Smart Materials & Structures

Biography

Biography: Rafal Abdank-Kozubski

Abstract

Chemical ordering and diffusion are controlled by atomic migration, which in the case of solid intermetallic compounds, proceeds predominantly via elementary atomic jumps to vacancies. The macroscopic rates of both phenomena parameterized by diffusivities (diffusion) and relaxation times (chemical ordering) show temperature dependences quantified by thermodynamic activation energies usually evaluated through the Arrhenius analysis. The atomistic origin of the phenomenon consists of the thermal activation of the atomic jumps described in terms of the “activated-state-rate” theory involving the probability of the atomic displacement from the original lattice site to the intermediate lattice position corresponding to the energetic saddle point.

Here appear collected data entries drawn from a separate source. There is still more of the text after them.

(** * AutoUI: a shallow embedding of the device automation engine

    Source: [src/auto_click_enhanced_simple.py].

    The development follows the classes of the program:
    - [StatusLogger]   the bounded event history ([log], [get_history]);
    - [AutoClicker]    adb commands, template matching, randomized clicks,
                       device discovery ([list_devices], in [Discovery]);
    - [AutoClickUI]    the per-device worker loop ([device_thread_func]) and
                       the supervisor tables ([start_device], [stop_device]);
                       in [Controls], pause and resume ([toggle_device],
                       [toggle_all_devices]), [start_task] and the numbers
                       of the status bar; the consumer of the message queue
                       ([process_message_queue]).

    Conventions.
    - Python [int] is [Z]; Python [str] is [string]; [None] is [option].
    - Wall-clock time ([time.time()], [time.sleep]) is counted in
      milliseconds in [Z]: the constant [1.0] of the source is [1000].
    - Everything outside the process (adb, the file system, OpenCV, the
      random generator, the Tk shell, other threads writing the shared
      events) is an oracle the caller supplies.
    - [try: ... except Exception: ...] is written with the error monad
      [exc]. *)

From Stdlib Require Import ZArith List String Ascii Bool Lia.
From Stdlib Require Import QArith Reals Lra.
From stdpp Require Import gmap strings list pretty.

Open Scope string_scope.
Open Scope list_scope.
Open Scope Z_scope.

(** ** Python exceptions *)

Inductive exc (A : Type) : Type :=
| Ret (a : A)
| Raise (what : string).
Arguments Ret {A} a.
Arguments Raise {A} what.

Definition exc_bind {A B} (m : exc A) (k : A -> exc B) : exc B :=
  match m with
  | Ret a => k a
  | Raise e => Raise e
  end.

(** [try: body except Exception as e: handler(e)] *)
Definition try_except {A} (body : exc A) (handler : string -> exc A) : exc A :=
  match body with
  | Ret a => Ret a
  | Raise e => handler e
  end.

(** ** Python sequences *)

(** [l[start:]] for a possibly negative [start]. *)
Definition py_slice_from {A} (start : Z) (l : list A) : list A :=
  let len := Z.of_nat (length l) in
  let lo := if start <? 0 then Z.max 0 (start + len) else Z.min start len in
  skipn (Z.to_nat lo) l.

(** The last [k] elements of a list. *)
Definition last_n {A} (k : nat) (l : list A) : list A :=
  skipn (length l - k) l.

(** ASCII white space, the characters [str.strip()] and [str.split()]
    treat as separators. *)
Definition is_space (c : ascii) : bool :=
  let n := nat_of_ascii c in
  ((9 <=? n)%nat && (n <=? 13)%nat) || (n =? 32)%nat || ((28 <=? n)%nat && (n <=? 31)%nat).

Fixpoint lstrip (s : string) : string :=
  match s with
  | String c r => if is_space c then lstrip r else s
  | EmptyString => EmptyString
  end.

The saddle-point energies are modeled for diverse intermetallic compounds using various concepts and techniques implemented with diverse Hamiltonians. The results are then used as parameters of Kinetic Monte Carlo simulations of ordering and diffusion, whose Arrhenius analysis yields thermodynamic activation energies. Correlation between thermodynamic activation energies for chemical ordering and diffusion and the values and relationships between the saddle-point energies is widely discussed. In particular, the origin of the relationship between the thermodynamic activation energies for ordering and Ni tracer diffusion in NiAl is elucidated in the above terms.